Condômino inadimplente não pode ser impedido de usar áreas comuns do prédio
O
morador que esteja com as mensalidades do condomínio em atraso não pode
ser impedido de usar as áreas comuns do prédio, como piscina,
brinquedoteca, salão de festas ou elevadores.
O
entendimento foi adotado pela Quarta Turma do Superior Tribunal de
Justiça (STJ) ao dar provimento ao recurso de uma proprietária de
apartamento que estava impedida de usar as áreas comuns do condomínio
por causa do não pagamento das cotas condominiais.
Por
unanimidade, o colegiado considerou inválida a regra do regulamento
interno que impedia o uso das áreas comuns em razão de inadimplência das
taxas.
No
caso discutido no recurso, a dívida acumulada era de R$ 290 mil em
2012, quando a condômina entrou com ação para poder utilizar as áreas
comuns após ter sido proibida pelo condomínio.
Ela
alegou que a inadimplência ocorreu devido a uma situação trágica, pois
ficou impossibilitada de arcar com as despesas depois que seu marido foi
vítima de latrocínio. Além disso, afirmou que já há duas ações de
cobrança em andamento, nas quais foram penhorados imóveis em valor
superior à dívida.
O
pedido foi julgado improcedente em primeira instância – decisão mantida
pelo Tribunal de Justiça de São Paulo (TJSP), que entendeu que a
utilização de serviços não essenciais sem contraprestação seria um
incentivo à inadimplência.
Controvérsia
Em 2016, a Terceira Turma do STJ, ao julgar um caso semelhante, decidiu no
mesmo sentido, declarando a impossibilidade de regras regimentais
restringirem o acesso às áreas comuns em caso de não pagamento de taxas
condominiais.
O
relator do recurso especial analisado pela Quarta Turma, ministro Luis
Felipe Salomão, destacou o ineditismo da questão no colegiado, lembrando
que a doutrina tem posições divergentes quanto à possibilidade de
restrição do uso de áreas comuns em caso de inadimplência.
Salomão
disse que o Código Civil estabeleceu como característica a mescla da
propriedade individual com a copropriedade sobre as partes comuns,
perfazendo uma unidade orgânica e indissolúvel.

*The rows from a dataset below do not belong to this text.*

(** ** Events *)

(** The detector's facts are well formed on any audio: starts and ends
    alternate, beginning with what the state says is in progress; their offsets
    never decrease and lie inside the audio fed since the origin; and an end of
    speech is reported only once the configured silence has elapsed after it. *)
Theorem Process_events e pcm : wf e ->
  let r := Process e pcm in
  events_ok (speaking e) (lastVoiced e) r.2 (speaking r.1) (lastVoiced r.1) /\
  Forall (fun ev => 0 <= OffsetMs ev /\ OffsetMs ev * 48 <= fed_bytes e + zlen pcm) r.2 /\
  Forall (fun ev => Kind ev = SpeechEnd -> (silenceMs e <= elapsedMs r.1 - OffsetMs ev)%Z) r.2.
Proof.
  intros Hwf r.
  assert (Ho : events_ok (speaking e) (lastVoiced e) r.2 (speaking r.1) (lastVoiced r.1)).
  { apply (process_loop_events_ok _ (set_pending (pending e ++ pcm) e)); [done|apply Hwf..]. }
  split; [done|]. split.
  2: { by apply (process_loop_end_silence _ (set_pending (pending e ++ pcm) e)). }
  pose proof (wf_Process e pcm Hwf) as [? ? Hv]. fold r in Hv.
  pose proof (fed_bytes_Process e pcm) as Hf. fold r in Hf.
  destruct (events_ok_last _ _ _ _ _ Ho) as [_ HF].
  pose proof (wf_voiced e Hwf). pose proof (zlen_nonneg (pending r.1)). unfold fed_bytes in *.
  eapply Forall_impl; [exact HF|]. simpl. lia.
Qed.

Lemma Process_events_witness :
  let r := Process (NewEnergy (MkConfig 0 500)) (replicate 1000 0) in
  events_ok false 0 r.2 (speaking r.1) (lastVoiced r.1).
Proof. apply (Process_events (NewEnergy (MkConfig 0 500)) (replicate 1000 0)), wf_NewEnergy. Defined.
(* ===== verification/Types.v ===== *)
(** * Session facts and commands ([internal/session/types.go])

    Items, the command set that enters the actor, and the event set that
    leaves it. References are opaque positive integers, 0 meaning none. The
    message text of an [EvError] is not modelled; its tag, code, offending
    parameter and fatality are. *)

From S2P Require Export Provider.
#[local] Open Scope string_scope.

Abbreviation ItemRef := Z.
Abbreviation ResponseRef := Z.
Abbreviation Generation := Z.

Inductive CloseReason :=
| CloseClient
| CloseInputOverflow
| CloseBufferOverflow
| CloseProviderError
| CloseSessionTimeout
| CloseContextCancelled.

#[export] Instance CloseReason_eq_dec : EqDecision CloseReason.
Proof. solve_decision. Defined.

(** [ContentNone] is the zero value of [ContentKind]. *)
Inductive ContentKind := ContentNone | ContentText | ContentAudio | ContentToolCall | ContentToolOutput.

#[export] Instance ContentKind_eq_dec : EqDecision ContentKind.
Proof. solve_decision. Defined.

Inductive ItemStatus := ItemInProgress | ItemCompleted | ItemIncomplete.

#[export] Instance ItemStatus_eq_dec : EqDecision ItemStatus.
Proof. solve_decision. Defined.

Record Item := MkItem {
  Ref : ItemRef;
  ClientID : string;
  Role : string;
  Content : ContentKind;
  Status : ItemStatus;
  Text : string;
  AudioMs : Z;
  TranscriptDone : bool;
  Name : string;
  CallID : string
}.

#[export] Instance Item_eq_dec : EqDecision Item.
Proof. solve_decision. Defined.

Record ItemSpec := MkItemSpec {
  Spec_Role : string;
  Spec_Content : ContentKind;
  Spec_Text : string;
  Spec_ClientID : string;
  Spec_CallItem : ItemRef
}.

Inductive ResponseStatus :=
| ResponseInProgress
| ResponseCompleted
| ResponseCancelled
| ResponseIncomplete
| ResponseFailed.

#[export] Instance ResponseStatus_eq_dec : EqDecision ResponseStatus.
Proof. solve_decision. Defined.

Inductive StatusReason :=
| ReasonNone
| ReasonTurnDetected
| ReasonClientCancelled
| ReasonMaxOutputTokens
| ReasonContentFilter.

#[export] Instance StatusReason_eq_dec : EqDecision StatusReason.
Proof. solve_decision. Defined.

(** Tri-state patch value: unset, or set to a possibly-null value. *)
Inductive Nullable (A : Type) :=
| Unset
| SetTo (v : option A).
Arguments Unset {A}.
Arguments SetTo {A} v.

Record SessionPatch := MkSessionPatch {
  Patch_Instructions : option string;
  Patch_OutputModalities : option (list string);
  Patch_Voice : option string;
  Patch_Speed : option float64;
  Patch_MaxOutputTokens : option MaxOutputTokens;
  Patch_Transcription : Nullable Transcription;
  Patch_TurnDetection : Nullable TurnDetection;
  Patch_Tools : option (list Tool);
  Patch_ToolChoice : option ToolChoice
}.

Record ResponseOverrides := MkResponseOverrides {
  Ov_Instructions : option string;
  Ov_OutputModalities : option (list string);
  Ov_MaxOutputTokens : option MaxOutputTokens;
  Ov_Voice : option string;
  Ov_Metadata : option (list (string * string))
}.

(** [ResponseOverrides{}]. *)
Definition no_overrides : ResponseOverrides :=
  {| Ov_Instructions := None; Ov_OutputModalities := None; Ov_MaxOutputTokens := None;
     Ov_Voice := None; Ov_Metadata := None |}.

(** ** Commands *)

Inductive Command :=
| CmdUpdateSession (tag : string) (patch : SessionPatch)
| CmdCommitAudio (tag : string)
| CmdClearAudio (tag : string)
| CmdCreateItem (tag : string) (item : ItemSpec) (previous : ItemRef) (atRoot : bool)
| CmdDeleteItem (tag : string) (id : ItemRef)
| CmdTruncateItem (tag : string) (id : ItemRef) (contentIndex audioEndMs : Z)
| CmdCreateResponse (tag : string) (overrides : ResponseOverrides)
| CmdCancelResponse (tag : string) (resp : ResponseRef)
| CmdClose (tag : string) (reason : CloseReason).

Definition CommandTag (c : Command) : string :=
  match c with
  | CmdUpdateSession t _ | CmdCommitAudio t | CmdClearAudio t | CmdCreateItem t _ _ _
  | CmdDeleteItem t _ | CmdTruncateItem t _ _ _ | CmdCreateResponse t _
  | CmdCancelResponse t _ | CmdClose t _ => t
  end.

(** ** Error codes *)

Inductive ErrCode :=
| ErrCodeNone
| ErrCodeInvalidSession
| ErrCodeBufferEmpty
| ErrCodeBufferOverflow
| ErrCodeInputQueueOverflow
| ErrCodeItemNotFound
| ErrCodeItemNotTruncatable
| ErrCodeInvalidItem
| ErrCodeResponseInProgress
| ErrCodeResponseFailed
| ErrCodeProviderError
| ErrCodeInvalidOverrides
| ErrCodeTranscriptTimeout
| ErrCodeResponseCancelNotActive
| ErrCodeTruncateOutOfRange
| ErrCodeVoiceLocked.

#[export] Instance ErrCode_eq_dec : EqDecision ErrCode.
Proof. solve_decision. Defined.

(** ** Events *)

(** A segment of response text and the audio it produced (offsets in bytes). *)
Record audioSegment := MkSegment { textStart : Z; textEnd : Z; audioStart : Z; audioEnd : Z }.

#[export] Instance audioSegment_eq_dec : EqDecision audioSegment.
Proof. solve_decision. Defined.

(** The public events, then the pipeline's internal progress facts; the facts
    produced by pipeline goroutines carry a generation. *)
Inductive Event :=
| EvSessionUpdated (cfg : SessionDefaults)
| EvError (tag : string) (code : ErrCode) (param : string) (fatal : bool)
| EvAudioBufferCommitted (item previous : ItemRef)
| EvAudioBufferCleared
| EvSpeechStarted (audioStartMs : Z) (item : ItemRef)
| EvSpeechStopped (audioEndMs : Z) (item : ItemRef)
| EvItemAdded (item : Item) (previous : ItemRef)
| EvItemDone (item : Item)
| EvItemDeleted (id : ItemRef)
| EvItemTruncated (id : ItemRef) (contentIndex audioEndMs : Z)
| EvInputTranscriptDelta (item : ItemRef) (delta : string)
| EvInputTranscriptDone (item : ItemRef) (text : string)
| EvResponseCreated (resp : ResponseRef) (modalities : list string) (voice : string)
    (maxTokens : MaxOutputTokens) (metadata : option (list (string * string)))
| EvOutputItemAdded (resp : ResponseRef) (item : Item) (previous : ItemRef)
| EvOutputTextDelta (resp : ResponseRef) (item : ItemRef) (gen : Generation) (delta : string)
| EvOutputAudioTranscriptDelta (resp : ResponseRef) (item : ItemRef) (gen : Generation) (delta : string)
| EvOutputAudioDelta (resp : ResponseRef) (item : ItemRef) (gen : Generation) (pcm : list Z)
| EvToolCallArguments (resp : ResponseRef) (item : ItemRef) (arguments : string)
| EvOutputTextDone (resp : ResponseRef) (item : ItemRef) (text : string)
| EvOutputAudioTranscriptDone (resp : ResponseRef) (item : ItemRef) (text : string)
| EvOutputAudioDone (resp : ResponseRef) (item : ItemRef)
| EvOutputItemDone (resp : ResponseRef) (item : Item)
| EvResponseDone (resp : ResponseRef) (status : ResponseStatus) (reason : StatusReason)
    (errCode : ErrCode) (err : error) (usage : Usage) (output : list Item)
| EvSessionClosed (reason : CloseReason)
| pipeLLMDone (gen : Generation) (finish : FinishReason) (usage : Usage)
| pipeToolCall (gen : Generation) (call : ToolCall)
| pipeTTSDone (gen : Generation)
| pipeTTSStart (gen : Generation)
| pipeSegment (gen : Generation) (seg : audioSegment)
| pipeAlignment (gen : Generation) (timings : list CharTiming)
| pipeError (gen : Generation) (stage : string) (err : string).

(** [stamped.generation()]; [None] when the event is not [stamped]. *)
Definition generation (ev : Event) : option Generation :=
  match ev with
  | EvOutputTextDelta _ _ g _ | EvOutputAudioTranscriptDelta _ _ g _ | EvOutputAudioDelta _ _ g _
  | pipeLLMDone g _ _ | pipeToolCall g _ | pipeTTSDone g | pipeTTSStart g | pipeSegment g _
  | pipeAlignment g _ | pipeError g _ _ => Some g
  | _ => None
  end.
(* ===== verification/Conversation.v ===== *)
(** * The conversation ([internal/session/conversation.go])

    State: [conversation], an ordered list of items with lookup by ref.
    Operations: [newRef], [insert], [append], [position], [get], [remove],
    [last], [count], [messages], [answered], [snapshot]. An [*item] pointer is
    the ref of the item it points to: refs are assigned before an item is
    linked, never change and are never reused, and [modify] writes through one.

    Shown: the invariant that ties the list to the index, kept by every
    operation; insertion and removal as list operations; that the projection
    to chat messages neither drops, duplicates nor reorders anything. *)

From S2P Require Export Types.
#[local] Open Scope Z_scope.

Record item := MkItem_ {
  base : Item;
  segments : list audioSegment;
  alignment : list CharTiming;
  audioB : Z
}.

#[export] Instance item_eq_dec : EqDecision item.
Proof. solve_decision. Defined.

(** [&item{Item: i}]. *)
Definition fresh_item (i : Item) : item :=
  {| base := i; segments := []; alignment := []; audioB := 0 |}.

Definition set_base (f : Item -> Item) (it : item) : item :=
  {| base := f (base it); segments := segments it; alignment := alignment it; audioB := audioB it |}.

Definition with_ref (ref : ItemRef) (i : Item) : Item :=
  {| Ref := ref; ClientID := ClientID i; Role := Role i; Content := Content i; Status := Status i;
     Text := Text i; AudioMs := AudioMs i; TranscriptDone := TranscriptDone i; Name := Name i;
     CallID := CallID i |}.

(** Field assignments on the public part. *)
Definition set_Status v (i : Item) : Item :=
  {| Ref := Ref i; ClientID := ClientID i; Role := Role i; Content := Content i; Status := v; Text := Text i;
     AudioMs := AudioMs i; TranscriptDone := TranscriptDone i; Name := Name i; CallID := CallID i |}.

Definition set_Text v (i : Item) : Item :=
  {| Ref := Ref i; ClientID := ClientID i; Role := Role i; Content := Content i; Status := Status i; Text := v;
     AudioMs := AudioMs i; TranscriptDone := TranscriptDone i; Name := Name i; CallID := CallID i |}.

Definition set_AudioMs v (i : Item) : Item :=
  {| Ref := Ref i; ClientID := ClientID i; Role := Role i; Content := Content i; Status := Status i;
     Text := Text i; AudioMs := v; TranscriptDone := TranscriptDone i; Name := Name i; CallID := CallID i |}.

Definition set_TranscriptDone v (i : Item) : Item :=
  {| Ref := Ref i; ClientID := ClientID i; Role := Role i; Content := Content i; Status := Status i;
     Text := Text i; AudioMs := AudioMs i; TranscriptDone := v; Name := Name i; CallID := CallID i |}.

Definition set_segments v (it : item) : item :=
  {| base := base it; segments := v; alignment := alignment it; audioB := audioB it |}.

Definition set_alignment v (it : item) : item :=
  {| base := base it; segments := segments it; alignment := v; audioB := audioB it |}.

Definition set_audioB v (it : item) : item :=
  {| base := base it; segments := segments it; alignment := alignment it; audioB := v |}.

Record conversation := MkConversation {
  items : list ItemRef;
  index : gmap ItemRef item;
  next : ItemRef
}.

Definition newConversation : conversation := {| items := []; index := ∅; next := 0 |}.

(** ** Operations *)

Definition newRef (c : conversation) : conversation * ItemRef :=
  ({| items := items c; index := index c; next := next c + 1 |}, next c + 1).

(** Index of the item in the list, -1 when absent. *)
Fixpoint position_in (l : list ItemRef) (ref : ItemRef) : Z :=
  match l with
  | [] => -1
  | x :: l =>
      if x =? ref then 0
      else let p := position_in l ref in if p <? 0 then -1 else p + 1
  end.

Definition position (c : conversation) (ref : ItemRef) : Z := position_in (items c) ref.

Definition get (c : conversation) (ref : ItemRef) : option item := index c !! ref.

(** A write through the pointer to item [ref]. *)
Definition modify (ref : ItemRef) (f : item -> item) (c : conversation) : conversation :=
  {| items := items c; index := alter f ref (index c); next := next c |}.

(** Links [it] at [pos]; the ref of the item it follows. *)
Definition link (c : conversation) (it : item) (pos : Z) : conversation * ItemRef :=
  let ref := Ref (base it) in
  let l := take (Z.to_nat pos) (items c) ++ ref :: drop (Z.to_nat pos) (items c) in
  ({| items := l; index := <[ref := it]> (index c); next := next c |},
   if pos =? 0 then 0 else default 0 (items c !! Z.to_nat (pos - 1))).

(** The ref [it] is known by, and the ref it follows; [None] when [previous]
    does not exist ([ok] is false). A ref is assigned either way. *)
Definition insert (c : conversation) (it : item) (previous : ItemRef) (atRoot : bool)
    : conversation * ItemRef * option ItemRef :=
  let '(c, it) :=
    if Ref (base it) =? 0
    then let '(c', ref) := newRef c in (c', set_base (with_ref ref) it)
    else (c, it) in
  let ref := Ref (base it) in
  if atRoot then let '(c', prev) := link c it 0 in (c', ref, Some prev)
  else if negb (previous =? 0) then
    match index c !! previous with
    | None => (c, ref, None)
    | Some _ => let '(c', prev) := link c it (position c previous + 1) in (c', ref, Some prev)
    end
  else let '(c', prev) := link c it (zlen (items c)) in (c', ref, Some prev).

(** The ref of the item and the ref it follows. *)
Definition append (c : conversation) (it : item) : conversation * ItemRef * ItemRef :=
  let '(c', ref, prev) := insert c it 0 false in (c', ref, default 0 prev).
(** ** Transcripts *)

(** [completePendingItem]: [ref] is the pending item. *)
Definition completePendingItem (ref : ItemRef) (text delta : string) s : session A :=
  let s := set_transcriptAcc EmptyString (set_pendingItem None s) in
  let s := set_conv (Conversation.modify ref (Conversation.set_base (fun i =>
             Conversation.set_Status ItemCompleted (Conversation.set_TranscriptDone true
               (Conversation.set_Text text i)))) (conv s)) s in
  let s :=
    if transcriptionEnabled s then
      let s := if negb (String.eqb delta EmptyString) then emit (EvInputTranscriptDelta ref delta) s else s in
      emit (EvInputTranscriptDone ref text) s
    else s in
  let s := match Conversation.get (conv s) ref with
           | Some it => emit (EvItemDone (Conversation.snapshot it)) s
           | None => s
           end in
  let s := match active s with
           | Some r =>
               if awaiting r && (dependsOn r =? ref) then startPipeline r (stopASRWait s) else s
           | None => s
           end in
  resolveDeferredTrigger ref text s.

Definition handleASR (ev : ASREvent) s : option (session A) :=
  match AE_Kind ev with
  | ASRPartial => Some (set_partial (AE_Text ev) s)
  | ASRFinal =>
      let s := set_partial EmptyString s in
      let s := match pendingItem s with
               | Some ref => completePendingItem ref (joinTranscript (transcriptAcc s) (AE_Text ev)) (AE_Text ev) s
               | None => set_transcriptAcc (joinTranscript (transcriptAcc s) (AE_Text ev)) s
               end in
      turn_apply (asrFinal (AE_Text ev)) EmptyString s
  | ASREndOfTurn =>
      let s := match pendingItem s with
               | Some ref => completePendingItem ref (transcriptAcc s) EmptyString s
               | None => s
               end in
      turn_apply asrEndOfTurn EmptyString s
  | ASRError => Some (fatal ErrCodeProviderError CloseProviderError s)
  end.

Definition handleTranscriptTimeout s : session A :=
  match active s with
  | None => s
  | Some r =>
      if negb (awaiting r) then s
      else
        let best := joinTranscript (transcriptAcc s) (partial s) in
        if String.eqb best EmptyString
        then failResponse r ErrCodeTranscriptTimeout "no transcript before asr_final_timeout" s
        else
          let s := match pendingItem s with
                   | Some ref => set_conv (Conversation.modify ref
                                   (Conversation.set_base (Conversation.set_Text best)) (conv s)) s
                   | None => s
                   end in
          startPipeline r s
  end.

(** ** Inbound audio *)

Definition alloc_speech s : session A :=
  if speechItem s =? 0
  then let '(c, ref) := Conversation.newRef (conv s) in set_speechItem ref (set_conv c s)
  else s.

Definition speech_started (offsetMs : Z) s : option (session A) :=
  let s := alloc_speech s in
  let '(b, startMs) := Buffer.markSpeechStart (buffer s) offsetMs (vadPrefixMs s) in
  let s := disarmEndOfTurn (set_buffer b s) in
  let '(s, d) := turn vadSpeechStart s in
  let s := if EmitSpeechStarted d then emit (EvSpeechStarted startMs (speechItem s)) s else s in
  let s := if Interrupt d then interrupt ReasonTurnDetected s else s in
  let s := if EmitSpeechStarted d && Turn.interruptResponse (turns s) && negb (deferItem s =? 0)
           then dropDeferredTrigger s else s in
  apply d EmptyString s.

Definition speech_ended (offsetMs : Z) s : option (session A) :=
  let '(b, endMs) := Buffer.markSpeechEnd (buffer s) offsetMs (vadSilenceMs s) in
  let s := set_buffer b s in
  let '(s, d) := turn vadSpeechEnd s in
  let s := if EmitSpeechStopped d then emit (EvSpeechStopped endMs (speechItem s)) s else s in
  apply d EmptyString s.

Fixpoint vad_events (evs : list Vad.Event) s : option (session A) :=
  match evs with
  | [] => Some s
  | ev :: evs =>
      s ← match Vad.Kind ev with
          | Vad.SpeechStart => speech_started (Vad.OffsetMs ev) s
          | Vad.SpeechEnd => speech_ended (Vad.OffsetMs ev) s
          end;
      vad_events evs s
  end.

Definition handleAudio (pcm : list Z) s : option (session A) :=
  match Buffer.append (buffer s) pcm with
  | None => Some (fatal ErrCodeBufferOverflow CloseBufferOverflow s)
  | Some b =>
      let s := set_buffer b s in
      let '(a, err) := PushAudio (asrStream s) pcm in
      let s := set_asrStream a s in
      match err with
      | Some _ => Some (fatal ErrCodeProviderError CloseProviderError s)
      | None =>
          match detector s with
          | None => Some s
          | Some e =>
              let '(e, evs) := Vad.Process e pcm in
              s ← vad_events evs (set_detector (Some e) s);
              b ← Buffer.trimIdle (buffer s) (i64 (vadPrefixMs s + Vad.FrameMs));
              Some (set_buffer b s)
          end
      end
  end.

(** ** Commands *)

Definition apply_patch (p : SessionPatch) (c : SessionDefaults) : SessionDefaults :=
  let c := patch (Patch_Instructions p) with_instructions c in
  let c := patch (Patch_OutputModalities p) with_modalities c in
  let c := patch (Patch_Voice p) with_voice c in
  let c := patch (Patch_Speed p) with_speed c in
  let c := patch (Patch_MaxOutputTokens p) with_max_tokens c in
  let c := match Patch_Transcription p with SetTo tr => with_transcription tr c | Unset => c end in
  let c := match Patch_TurnDetection p with
           | SetTo td => with_turn_detection (option_map ApplyDefaults td) c
           | Unset => c
           end in
  let c := patch (Patch_Tools p) with_tools c in
  patch (Patch_ToolChoice p) with_tool_choice c.

Definition updateSession (p : SessionPatch) (tag : string) s : session A :=
  if voice_locked (Patch_Voice p) s then emitParamError tag ErrCodeVoiceLocked "session.audio.output.voice" s
  else
    let next := apply_patch p (cfg s) in
    match Validate "session" next with
    | Some e => emitParamError tag ErrCodeInvalidSession (Field e) s
    | None =>
        let s := set_cfg next s in
        let s := match Patch_TurnDetection p with SetTo _ => applyTurnDetection s | Unset => s end in
        emit (EvSessionUpdated (cfg s)) s
    end.

(** A client item, or the rejected parameter. *)
Definition newToolOutputItem (spec : ItemSpec) s : string + Conversation.item :=
  match Conversation.get (conv s) (Spec_CallItem spec) with
  | None => inl "item.call_id"%string
  | Some call =>
      if negb (bool_decide (Content (Conversation.base call) = ContentToolCall)) then inl "item.call_id"%string
      else if Conversation.answered (conv s) (CallID (Conversation.base call)) then inl "item.call_id"%string
      else inr (Conversation.fresh_item
        {| Ref := 0; ClientID := Spec_ClientID spec; Role := EmptyString; Content := ContentToolOutput;
           Status := ItemCompleted; Text := Spec_Text spec; AudioMs := 0; TranscriptDone := true;
           Name := Name (Conversation.base call); CallID := CallID (Conversation.base call) |})
  end.

Definition newClientItem (spec : ItemSpec) s : string + Conversation.item :=
  if bool_decide (Spec_Content spec = ContentToolOutput) then newToolOutputItem spec s
  else if negb (bool_decide (Spec_Role spec ∈ [RoleUser; RoleAssistant; RoleSystem])) then inl "item.role"%string
  else if String.eqb (Spec_Text spec) EmptyString then inl "item.content"%string
  else inr (Conversation.fresh_item
    {| Ref := 0; ClientID := Spec_ClientID spec; Role := Spec_Role spec; Content := ContentText;
       Status := ItemCompleted; Text := Spec_Text spec; AudioMs := 0; TranscriptDone := true;
       Name := EmptyString; CallID := EmptyString |}).

Definition createItem (spec : ItemSpec) (previous : ItemRef) (atRoot : bool) (tag : string) s : session A :=
  match newClientItem spec s with
  | inl param => emitParamError tag ErrCodeInvalidItem param s
  | inr it =>
      let '(c, ref, prev) := Conversation.insert (conv s) it previous atRoot in
      let s := set_conv c s in
      match prev with
      | None => emitParamError tag ErrCodeItemNotFound "previous_item_id" s
      | Some prev =>
          let i := Conversation.with_ref ref (Conversation.snapshot it) in
          emit (EvItemDone i) (emit (EvItemAdded i prev) s)
      end
  end.

Definition deleteItem (ref : ItemRef) (tag : string) s : option (session A) :=
  if match active s with Some r => r_item r =? ref | None => false end
  then Some (emitParamError tag ErrCodeInvalidItem "item_id" s)
  else
    '(c, ok) ← Conversation.remove (conv s) ref;
    Some (if negb (ok : bool) then emitParamError tag ErrCodeItemNotFound "item_id" s
          else
            let s := set_conv c s in
            let s := if bool_decide (pendingItem s = Some ref) then set_pendingItem None s else s in
            emit (EvItemDeleted ref) s).

Definition truncateItem (id : ItemRef) (contentIndex audioEndMs : Z) (tag : string) s : option (session A) :=
  match Conversation.get (conv s) id with
  | None => Some (emitParamError tag ErrCodeItemNotFound "item_id" s)
  | Some it =>
      let i := Conversation.base it in
      if negb (String.eqb (Role i) RoleAssistant) || negb (bool_decide (Content i = ContentAudio))
      then Some (emitParamError tag ErrCodeItemNotTruncatable "item_id" s)
      else if negb (contentIndex =? 0)
      then Some (emitParamError tag ErrCodeInvalidItem "content_index" s)
      else
        let cut := MsToBytes audioEndMs in
        if (audioEndMs <? 0) || (Conversation.audioB it <? cut)
        then Some (emitParamError tag ErrCodeTruncateOutOfRange "audio_end_ms" s)
        else
          text ← Truncate.trimText (bytes_of (Text i)) (Conversation.segments it)
                   (Conversation.alignment it) cut (Conversation.audioB it);
          let it := Conversation.set_base (Conversation.set_Text (string_of text)) it in
          let it := if cut <? Conversation.audioB it
                    then Conversation.set_base (Conversation.set_AudioMs audioEndMs)
                           (Conversation.set_audioB cut it)
                    else it in
          let s := set_conv (Conversation.modify id (fun _ => it) (conv s)) s in
          Some (emit (EvItemTruncated id contentIndex audioEndMs) s)
  end.

Definition clearAudio s : session A :=
  let s := set_buffer (Buffer.clear (buffer s)) s in
  let s := set_detector (option_map Vad.Reset (detector s)) s in
  let s := set_turns (Turn.resetTurn (turns s)) s in
  emit EvAudioBufferCleared (set_speechItem 0 (disarmEndOfTurn s)).

Definition handleCommand (cmd : Command) s : option (session A) :=
  let tag := CommandTag cmd in
  match cmd with
  | CmdUpdateSession _ p => Some (updateSession p tag s)
  | CmdCommitAudio _ => turn_apply clientCommit tag s
  | CmdClearAudio _ => Some (clearAudio s)
  | CmdCreateItem _ item previous atRoot => Some (createItem item previous atRoot tag s)
  | CmdDeleteItem _ id => deleteItem id tag s
  | CmdTruncateItem _ id contentIndex audioEndMs => truncateItem id contentIndex audioEndMs tag s
  | CmdCreateResponse _ overrides =>
      Some match active s with
      | Some _ => emitError tag ErrCodeResponseInProgress s
      | None =>
          let '(s, d) := turn clientCreateResponse s in
          if Trigger d then createResponse overrides tag s else s
      end
  | CmdCancelResponse _ resp =>
      Some match active s with
      | None => emitError tag ErrCodeResponseCancelNotActive s
      | Some r =>
          if negb (resp =? 0) && negb (resp =? r_ref r)
          then emitParamError tag ErrCodeResponseCancelNotActive "response_id" s
          else interrupt ReasonClientCancelled s
      end
  | CmdClose _ reason => Some (cancel_ctx reason s)
  end.

(** ** Pipeline facts *)

(** The response's message item, created on the first piece of output; the
    response with that item. *)
Definition ensureOutputItem (r : response) s : session A * response :=
  match Conversation.get (conv s) (r_item r) with
  | Some _ => (s, r)
  | None =>
      let content := if textOnly r then ContentText else ContentAudio in
      let o := Conversation.fresh_item
        {| Ref := 0; ClientID := EmptyString; Role := RoleAssistant; Content := content;
           Status := ItemInProgress; Text := EmptyString; AudioMs := 0; TranscriptDone := true;
           Name := EmptyString; CallID := EmptyString |} in
      let '(c, ref, prev) := Conversation.append (conv s) o in
      let r := set_r_item ref r in
      let s := set_active (Some r) (set_conv c s) in
      (emit (EvOutputItemAdded (r_ref r)
               (Conversation.with_ref ref (Conversation.snapshot o)) prev) s, r)
  end.

(** A text delta: the item's text grows, and the turn has spoken. *)
Definition text_delta (r : response) (delta : string) s : session A * response :=
  let '(s, r) := ensureOutputItem r s in
  let s := set_conv (Conversation.modify (r_item r) (Conversation.set_base (fun i =>
             Conversation.set_Text (Text i +:+ delta)%string i)) (conv s)) s in
  let r := set_spoke true r in
  (set_active (Some r) s, r).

O ministro destacou a regra do inciso II do artigo 1.335 do Código Civil – clara, segundo ele, na garantia do uso das áreas comuns como um direito do condômino.
“Além
do direito a usufruir e gozar de sua unidade autônoma, têm os
condôminos o direito de usar e gozar das partes comuns, desde que não
venham a embaraçar nem excluir a utilização dos demais”, afirmou o
relator.
Segundo
o ministro, o condomínio não pode impor sanções que não estejam
previstas em lei para constranger o devedor ao pagamento do débito. Ele
disse que “não há dúvidas de que a inadimplência dos recorrentes vem
gerando prejuízos ao condomínio”, mas que o próprio Código Civil
estabeleceu meios legais “específicos e rígidos” para a cobrança de
dívidas, “sem qualquer forma de constrangimento à dignidade do condômino
e demais moradores”.
Sem previsão legal
O relator concordou com um dos argumentos da recorrente, de que o parágrafo 1º do
artigo 1.336 do CC/2002 é claro quanto às penalidades a que está
sujeito o condômino inadimplente, e entre elas não está a proibição de
utilização das áreas comuns.
Salomão
disse que o Código Civil, ao dispor sobre direitos dos condôminos,
quando quis restringir ou condicionar algum desses direitos em razão da
falta de pagamento o fez de forma expressa.
“E
como é sabido, por uma questão de hermenêutica jurídica: as normas que
restringem direitos devem ser interpretadas restritivamente, não
comportando exegese ampliativa.”
O
ministro ressaltou que a falta de pagamento das taxas condominiais vem
sendo desestimulada em razão da possibilidade de perda do imóvel, por
ser exceção expressa à impenhorabilidade do bem de família.